Three Tips to Successfully Plan for Your Client's Longevity

Here’s a real dilemma for a wealthy 87 year old woman whose situation is secure but it is causing family conflict. She needs full-time care, long term.

Her financial advisor, together with the bank trustee managing her assets, used calculation tools to figure out how to make her assets last for her lifetime. Somehow they failed to anticipate the actual cost of caring for an elder with physical conditions and illnesses that require 24/7 care. This is a woman with advanced cardiac disease who had open-heart surgery. Her daughter, who is a professional, left her self-employment to care for her mother full time. The caregiving daughter wants some compensation from mom’s millions. She indeed deserves it.

The life expectancy the trustee and advisor chose as a basis for determining how long her assets would need to last was 100 years of age.
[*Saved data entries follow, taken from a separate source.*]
Lemma issues_ret {A} (a : A) : issues (mret a).
Proof. apply issues_quiet. by intros ? ? ? [= <- <-]. Qed.
Lemma issues_assert c : issues (assert_ c).
Proof. apply issues_quiet. intros ? ? ?. unfold assert_. destruct c; [by intros [= <- <-] | done]. Qed.
Lemma issues_index {A} (l : list A) j : issues (index l j).
Proof. apply issues_quiet. intros ? ? ?. unfold index. destruct (l !! j); [by intros [= <- <-] | done]. Qed.
Lemma issues_get : issues get.
Proof. apply issues_quiet. by intros ? ? ? [= <- <-]. Qed.
Lemma issues_set_slot j v : issues (set_slot j v).
Proof. apply issues_quiet. by intros ? ? ? [= <- <-]. Qed.
Lemma issues_set_pending j v : issues (set_pending j v).
Proof. apply issues_quiet. by intros ? ? ? [= <- <-]. Qed.
Lemma issues_slot j : issues (slot j).
Proof. apply issues_bind; [apply issues_get | intros; apply issues_index]. Qed.
Lemma issues_wait_stream st other : issues (wait_stream st other).
Proof.
  unfold wait_stream. apply issues_bind; [apply issues_get | intros h0]. apply issues_bind; [by apply issues_quiet; intros ? ? ? [= <- <-] | intros _].
  apply issues_bind; [apply issues_record | intros _; apply issues_wait].
Qed.

#[local] Hint Resolve issues_wait issues_record issues_kernel issues_layer issues_ret issues_assert issues_index issues_get
  issues_set_slot issues_set_pending issues_slot issues_wait_stream : issues.
Ltac issue := repeat (lazymatch goal with |- issues (_ ≫= _) => apply issues_bind; [by auto with issues | intros] end); auto with issues.

Lemma issues_forward u x order : issues (run_forward u x order).
Proof.
  unfold run_forward. do 2 (apply issues_bind; [by auto with issues | intros]).
  apply issues_bind; [| by auto with issues]. destruct (is_multi order); [unfold _run_in_aux_stream; by issue | by auto with issues].
Qed.

Lemma issues_call v u c : issues (run_call v u c).
Proof.
  unfold run_call. destruct c as [x | r w f | x order |].
  - apply issues_bind; [| by auto with issues]. destruct v; unfold stock_sync, early_sync; destruct (is_multi _); by issue.
  - by issue.
  - apply issues_bind; [| by auto with issues]. destruct v; unfold stock_forward, early_forward;
      (case_bool_decide; [| by auto with issues]); [by apply issues_forward |].
    do 2 (apply issues_bind; [by auto with issues | intros]). case_match; [by issue | by apply issues_forward].
  - apply issues_bind; [| by auto with issues]. unfold output. apply issues_bind; [by auto with issues | intros o].
    destruct o; [by issue | by intros ? ? ? ?].
Qed.

Lemma issues_calls v l : issues (run_calls v l).
Proof.
  induction l as [|[u c] l IH]; simpl; [by auto with issues |].
  apply issues_bind; [apply issues_call | intros r]. apply issues_bind; [done | by auto with issues].
Qed.

(** No call sequence can hang the device: whatever the two ubatches call,
    stock or patched, in whatever order, what the host has enqueued runs to the
    end in every interleaving, in at most one step per enqueuing and one per
    operation, with no stream left waiting for an event. *)
Theorem programs_drain v l rs h : run_calls v l start = Ok (rs, h) ->
  forall s0, todo s0 = trace h -> queue s0 Main = [] -> queue s0 Aux = [] -> (forall e, done s0 e = 0) ->
    (forall n s, nsteps step n s0 s -> n <= 2 * length (trace h)) /\
    (forall s, steps s0 s -> (forall s', ~ step s s') -> todo s = [] /\ queue s Main = [] /\ queue s Aux = []).
Proof.
  intros Hrun s0 Ht HM HA Hd.
  assert (issued h) as [Hc _].
  { refine (issues_calls v l start rs h _ Hrun). split; [| intros e; cbn; lia]. intros pre st e n post E. by destruct pre. }
  assert (remains s0 (trace h)) as Hr.
  { split; [| split].
    - exists []. by rewrite Ht.
    - intros st. unfold rest. rewrite Ht. by destruct st; rewrite ?HM, ?HA.
    - intros pre st e n post E. rewrite Hd. by eapply Hc. }
  destruct (causal_drains s0 _ Hr) as [H1 H2]. split; [| done].
  intros n s Hn. specialize (H1 n s Hn). unfold work in H1. rewrite Ht, HM, HA in H1. simpl in H1. lia.
Qed.
End host.

(** ** Two ubatches on the served configuration *)

Definition served : config := Config true true false false "allgather_reducescatter" false false true 256.
Definition demo_layer (l : list nat) : nat := fold_right Nat.add 100 l.
Definition demo_host : @host nat := Host [None; None] [false; false] (fun _ => 0) 0 5 [].
Definition demo_x : tensor := Tensor 1 4.
Definition demo_y : tensor := Tensor 3 4.
(** The gate and the routed experts of ubatch 0, around ubatch 1's whole pass. *)
Definition demo_mid : list (nat * @call nat) :=
  [(0, MainWork [1] 2 demo_layer); (0, Forward demo_x NO_OVERLAP); (1, Sync demo_y); (1, MainWork [3] 4 demo_layer);
   (1, Forward demo_y MULTI_STREAM_OVERLAPPED); (1, Output)].
Definition demo_run (v : variant) : res (list (option nat) * @host nat) :=
  run_calls demo_layer served v ((0, Sync demo_x) :: demo_mid) demo_host.
Definition demo_rs (v : variant) : list (option nat) := match demo_run v with Ok (rs, _) => rs | Raise _ => [] end.
Definition demo_hm (v : variant) : @host nat := match demo_run v with Ok (_, h) => h | Raise _ => demo_host end.

Lemma demo_runs v : run_calls demo_layer served v ((0, Sync demo_x) :: demo_mid) demo_host = Ok (demo_rs v, demo_hm v).
Proof.
  change (demo_run v = Ok (demo_rs v, demo_hm v)).
  unfold demo_rs, demo_hm. destruct (demo_run v) as [[rs h] | e] eqn:E; [reflexivity |].
  exfalso. destruct v; vm_compute in E; discriminate E.
Qed.

Lemma demo_mid_ok : Forall (mid_ok served 0 5 1) demo_mid.
Proof.
  repeat (apply Forall_cons; split); [.. | apply Forall_nil; done]; unfold mid_ok; cbn; first [lia | by left | by right].
Qed.

Lemma early_launch_same_result_witness :
  exists out h' T, run_calls demo_layer served Early [(0, Forward demo_x MULTI_STREAM_OVERLAPPED); (0, Output)] (demo_hm Early)
      = Ok ([None; Some out], h') /\ trace h' = T.
Proof.
  destruct (early_launch_same_result demo_layer served Early demo_host 0 demo_x demo_mid (demo_rs Early) (demo_hm Early))
    as (out & h' & T & Hrun & _ & HT & _); [split; reflexivity | reflexivity | cbn; lia | exact demo_mid_ok | exact (demo_runs Early) |].
  exists out, h', T. split; [exact Hrun | exact HT].
Defined.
Given her medical issues, no doctor treating her would agree with that estimate.

While cash is being drawn down monthly for her essential expenses for care at her daughter’s home, no one calculated the cost to her daughter who is losing a six-figure income by providing the needed care. Being with her daughter is the mother’s preference and her daughter is taking excellent care of her.
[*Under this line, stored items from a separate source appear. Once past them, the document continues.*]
(* ===== verification/HeapQ.v ===== *)
(** * Python's [heapq]

    The binary heap of the standard library as the audits use it: [heappush] and
    [heappop] on a list, with the two sift loops written as they are (the hole
    moves, and the item is written once, at the end).  The order is an argument; the theorems are for
    a total preorder: both operations keep the heap shape and the
    elements, and [heappop] returns a least one. *)
From Stdlib Require Import Lia.
From stdpp Require Import base list.
Open Scope nat_scope.

Section heapq.
Context {A : Type} `{Inhabited A} (lt : A -> A -> bool).

Definition parent (i : nat) : nat := (i - 1) / 2.

(** [_siftdown(heap, startpos, pos)], [newitem] in hand; the fuel is the position. *)
Fixpoint siftdown_loop (fuel startpos pos : nat) (newitem : A) (heap : list A) : list A :=
  match fuel with
  | 0 => <[pos := newitem]> heap
  | S fuel =>
      if startpos <? pos then
        let parentpos := parent pos in
        if lt newitem (heap !!! parentpos) then
          siftdown_loop fuel startpos parentpos newitem (<[pos := heap !!! parentpos]> heap)
        else <[pos := newitem]> heap
      else <[pos := newitem]> heap
  end.

Definition _siftdown (heap : list A) (startpos pos : nat) : list A :=
  siftdown_loop pos startpos pos (heap !!! pos) heap.

(** The smaller child; [childpos] is the left one and is in the heap. *)
Definition smaller_child (heap : list A) (childpos : nat) : nat :=
  let rightpos := S childpos in
  if (rightpos <? length heap) && negb (lt (heap !!! childpos) (heap !!! rightpos)) then rightpos else childpos.

(** [_siftup(heap, pos)]: down to a leaf, then up again. *)
Fixpoint siftup_loop (fuel pos : nat) (newitem : A) (heap : list A) : nat * list A :=
  match fuel with
  | 0 => (pos, <[pos := newitem]> heap)
  | S fuel =>
      if 2 * pos + 1 <? length heap then
        let childpos := smaller_child heap (2 * pos + 1) in
        siftup_loop fuel childpos newitem (<[pos := heap !!! childpos]> heap)
      else (pos, <[pos := newitem]> heap)
  end.

Definition _siftup (heap : list A) (pos : nat) : list A :=
  let '(leaf, heap) := siftup_loop (length heap) pos (heap !!! pos) heap in _siftdown heap pos leaf.

Definition heappush (heap : list A) (item : A) : list A :=
  let heap := heap ++ [item] in _siftdown heap 0 (length heap - 1).

(** [None] is the [IndexError] of an empty heap. *)
Definition heappop (heap : list A) : option (A * list A) :=
  match last heap with
  | None => None
  | Some lastelt =>
      match take (length heap - 1) heap with
      | [] => Some (lastelt, [])
      | returnitem :: rest => Some (returnitem, _siftup (lastelt :: rest) 0)
      end
  end.

(** ** The heap order *)

Definition le (a b : A) : Prop := lt b a = false.

Class TotalPreorder := {
  le_trans a b c : le a b -> le b c -> le a c;
  lt_le a b : lt a b = true -> le a b
}.

Context `{TotalPreorder}.

Lemma le_refl a : le a a.
Proof. unfold le. destruct (lt a a) eqn:E; [| done]. pose proof (lt_le _ _ E) as E'. unfold le in E'. congruence. Qed.

(** Every edge of the tree but those of [pos], and around [pos] the grandparent edges. *)
Definition edges_but (heap : list A) (pos : nat) : Prop :=
  (forall i, 0 < i < length heap -> i <> pos -> parent i <> pos -> le (heap !!! parent i) (heap !!! i)) /\
  (forall i, 0 < i < length heap -> parent i = pos -> 0 < pos -> le (heap !!! parent pos) (heap !!! i)).

Definition down_ok (heap : list A) (pos : nat) : Prop :=
  forall i, 0 < i < length heap -> parent i = pos -> le (heap !!! pos) (heap !!! i).

Definition is_heap (heap : list A) : Prop := forall i, 0 < i < length heap -> le (heap !!! parent i) (heap !!! i).

Lemma parent_lt i : 0 < i -> parent i < i.
Proof. intros Hi. unfold parent. apply Nat.Div0.div_lt_upper_bound. lia. Qed.

Lemma parent_child i p : 0 < i -> parent i = p <-> i = 2 * p + 1 \/ i = 2 * p + 2.
Proof.
  intros Hi. unfold parent. pose proof (Nat.div_mod_eq (i - 1) 2). pose proof (Nat.mod_upper_bound (i - 1) 2). lia.
Qed.

(** The hole's neighbour moves into it: with the item written, an exchange. *)
Lemma hole_exchange (heap : list A) pos q item : pos < length heap -> q < length heap -> pos <> q ->
  <[q := item]> (<[pos := heap !!! q]> heap) ≡ₚ <[pos := item]> heap.
Proof.
  intros Hp Hq Hne. apply Permutation_inj. split; [by rewrite !length_insert |].
  exists (fun i => if decide (i = pos) then q else if decide (i = q) then pos else i). split.
  - intros i j E. simpl in E. repeat case_decide; congruence.
  - intros i. simpl. destruct (decide (i = pos)) as [->|]; [| destruct (decide (i = q)) as [->|]].
    + rewrite list_lookup_insert_ne, list_lookup_insert_eq by done.
      by rewrite list_lookup_insert_ne, list_lookup_lookup_total_lt by done.
    + rewrite list_lookup_insert_eq by (by rewrite length_insert). by rewrite list_lookup_insert_eq.
    + by rewrite !list_lookup_insert_ne.
Qed.

(** *** [_siftdown]: up towards the root *)

Lemma edges_is_heap heap pos : edges_but heap pos -> down_ok heap pos ->
  (0 < pos < length heap -> le (heap !!! parent pos) (heap !!! pos)) -> is_heap heap.
Proof.
  intros [He _] Hd Hp i Hi. destruct (decide (i = pos)) as [->|]; [by apply Hp |].
  destruct (decide (parent i = pos)) as [<-|]; [by apply Hd | by apply He].
Qed.

Lemma write_lookup (heap : list A) pos item i : pos < length heap ->
  <[pos := item]> heap !!! i = if decide (i = pos) then item else heap !!! i.
Proof.
  intros Hp. case_decide as E; [subst; by apply list_lookup_total_insert_eq |].
  by apply list_lookup_total_insert_ne.
Qed.

(** One move up keeps the edges away from the hole. *)
Lemma siftdown_step heap pos item : 0 < pos < length heap -> let p := parent pos in
  lt item (heap !!! p) = true ->
  edges_but (<[pos := item]> heap) pos ->
  let heap' := <[p := item]> (<[pos := heap !!! p]> heap) in edges_but heap' p /\ down_ok heap' p.
Proof.
  intros Hpos p Hlt [He Hg] heap'. pose proof (parent_lt pos ltac:(lia)) as Hpar. fold p in Hpar.
  apply lt_le in Hlt. rewrite length_insert in *.
  assert (Hn : forall i, heap' !!! i = if decide (i = p) then item else if decide (i = pos) then heap !!! p else heap !!! i).
  { intros i. subst heap'. rewrite write_lookup by (rewrite length_insert; lia). by rewrite write_lookup by lia. }
  assert (Ho : forall i, i <> pos -> 0 < i < length heap -> parent i <> pos -> le (heap !!! parent i) (heap !!! i)).
  { intros i Hi Hl Hpi. specialize (He i Hl Hi Hpi). rewrite !write_lookup in He by lia.
    by rewrite !decide_False in He by done. }
  assert (Hb : forall i, i <> pos -> 0 < i < length heap -> parent i = p -> le (heap !!! p) (heap !!! i)).
  { intros i Hi Hl Hpi. rewrite <- Hpi. apply Ho; [done.. | lia]. }
  unfold edges_but, down_ok. replace (length heap') with (length heap) by (subst heap'; by rewrite !length_insert).
  split_and!.
  - intros i Hi Hip Hpi. rewrite !Hn, (decide_False (P := i = p)), (decide_False (P := parent i = p)) by done.
    rewrite (decide_False (P := i = pos)) by (intros ->; done). case_decide as E; [| apply Ho; try done; intros ->; done].
    specialize (Hg i Hi E ltac:(lia)). rewrite !write_lookup in Hg by lia. fold p in Hg.
    rewrite !decide_False in Hg; [done | | lia]. intros ->. pose proof (parent_lt pos). lia.
  - intros i Hi Hpi Hp0. pose proof (parent_lt p Hp0). rewrite !Hn.
    rewrite (decide_False (P := parent p = p)), (decide_False (P := parent p = pos)) by lia.
    pose proof (parent_lt i ltac:(lia)). rewrite (decide_False (P := i = p)) by lia.
    assert (le (heap !!! parent p) (heap !!! p)) by (apply Ho; lia).
    case_decide as E; [done |]. eapply le_trans; [done | by apply Hb].
  - intros i Hi Hpi. pose proof (parent_lt i ltac:(lia)). rewrite !Hn, decide_True, (decide_False (P := i = p)) by lia.
    case_decide as E; [done |]. eapply le_trans; [done | by apply Hb].
Qed.

Lemma siftdown_loop_spec fuel heap pos item : pos <= fuel -> pos < length heap ->
  edges_but (<[pos := item]> heap) pos -> down_ok (<[pos := item]> heap) pos ->
  siftdown_loop fuel 0 pos item heap ≡ₚ <[pos := item]> heap /\ is_heap (siftdown_loop fuel 0 pos item heap).
Proof.
  revert heap pos. induction fuel as [|fuel IH]; intros heap pos Hf Hpos He Hd; simpl.
  { split; [done |]. apply (edges_is_heap _ pos); [done.. | lia]. }
  destruct (Nat.ltb_spec 0 pos) as [Hgt|Hle]; [| split; [done |]; apply (edges_is_heap _ pos); [done.. | lia]].
  pose proof (parent_lt pos Hgt) as Hpar. destruct (lt item (heap !!! parent pos)) eqn:Hlt.
  - destruct (siftdown_step heap pos item (conj Hgt Hpos) Hlt He) as [He' Hd'].
    destruct (IH (<[pos := heap !!! parent pos]> heap) (parent pos)) as [Hperm Hheap];
      [lia | rewrite length_insert; lia | done.. |].
    split; [| done]. rewrite Hperm. apply hole_exchange; lia.
  - split; [done |]. apply (edges_is_heap _ pos); [done.. |]. intros _.
    rewrite !write_lookup, decide_False, decide_True by lia. done.
Qed.

(** *** [_siftup]: down to a leaf *)

Lemma smaller_child_spec (heap : list A) pos : 2 * pos + 1 < length heap ->
  let c := smaller_child heap (2 * pos + 1) in c < length heap /\ 0 < c /\ parent c = pos /\
  forall i, 0 < i < length heap -> parent i = pos -> le (heap !!! c) (heap !!! i).
Proof.
  intros Hl c. assert (Hc : forall i, 0 < i -> parent i = pos <-> i = 2 * pos + 1 \/ i = S (2 * pos + 1)).
  { intros i Hi. rewrite parent_child by done. lia. }
  subst c. unfold smaller_child. destruct (Nat.ltb_spec (S (2 * pos + 1)) (length heap)) as [Hr|Hr]; simpl.
  - destruct (lt _ _) eqn:E; simpl; (split_and!; [lia | lia | apply Hc; lia |]); intros i Hi [->| ->]%Hc; try lia;
      try apply le_refl; [by apply lt_le | exact E].
  - split_and!; [lia | lia | apply Hc; lia |]. intros i Hi [->| ->]%Hc; [apply le_refl | lia | lia].
Qed.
The brother, who is eager to get his “share” of an inheritance, is hovering around the trustee demanding to know how much is being spent to care for mom and why the caregiving sister should get compensation to make up for her income loss, even partially. He resents his sister for asking for compensation for caregiving.
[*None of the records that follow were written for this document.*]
(** Inside a string the closing quote is still to come, so a lookahead never meets the end. *)
Lemma scan_unicode_app s r v rest : scan_unicode s = Some (v, rest) -> rest <> "" -> 
  (forall a, rest = String a "" -> a <> "\"%char) ->
  scan_unicode (s ++ r) = Some (v, rest ++ r).
Proof.
  unfold scan_unicode. destruct (decode_uXXXX s) as [[uni t]|] eqn:Eu; [| done]. rewrite (decode_uXXXX_app _ _ _ _ Eu). simpl.
  destruct t as [|a [|b t2]]; intros E Hne Hone.
  - by injection E as <- <-.
  - injection E as <- <-. specialize (Hone a eq_refl). simpl. destruct r as [|b t2]; [done |].
    apply Ascii.eqb_neq in Hone. by rewrite Hone, andb_false_r.
  - simpl. destruct (high_surrogate uni && Ascii.eqb a "\" && Ascii.eqb b "u"); [| by injection E as <- <-].
    destruct (decode_uXXXX t2) as [[uni2 t3]|] eqn:E2; [| done]. rewrite (decode_uXXXX_app _ _ _ _ E2). simpl in *.
    by destruct (low_surrogate uni2); injection E as <- <-.
Qed.

Lemma scanstring_fuel f f' s v : scanstring f s = Some v -> f <= f' -> scanstring f' s = Some v.
Proof.
  revert f' s v. induction f as [|f IH]; intros f' s v E Hf; [done |]. destruct f' as [|f']; [lia |]. simpl in *.
  destruct s as [|c t]; [done |]. destruct (Ascii.eqb c "034"); [done |]. destruct (Ascii.eqb c "\").
  - destruct t as [|e t]; [done |]. destruct (if Ascii.eqb e "u" then _ else _) as [[x y]|]; [| done]. simpl in *.
    destruct (scanstring f y) as [q|] eqn:Eq; [| done]. by rewrite (IH f' y q Eq ltac:(lia)).
  - destruct (nat_of_ascii c <? 32)%nat; [done |]. destruct (scanstring f t) as [q|] eqn:Eq; [| done].
    by rewrite (IH f' t q Eq ltac:(lia)).
Qed.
What could you, as an advisor, do to prevent or mitigate family conflict like this when planning for an aging client’s future?

Here are some tips:


1) When using tools to calculate life expectancy, take into consideration your client’s medical condition. Get real data from your client or from involved family. Update your information and calculations as age takes its toll. Health generally declines in old age.

2) Take into consideration that about 70% of people today will need long-term care at some point. In the client’s case described above, the minimum cost of care for her is $12,000 a month. That does not include bookkeeping, a driver, or medication management. That figure covers a full-time, 24/7 non-medical home care worker only.

3) Assume that if your client has adult children willing to provide care, a wealthy client can and should compensate the caregiving adult child. What is “fair” should be based on market rates for service provided and the cost of what the adult child has to give up, such as quitting a job.

Calculation models may be inadequate to build in these details. The smart advisor will use good sense and knowledge of client’s needs and preferences to adjust planned drawdowns to meet those needs.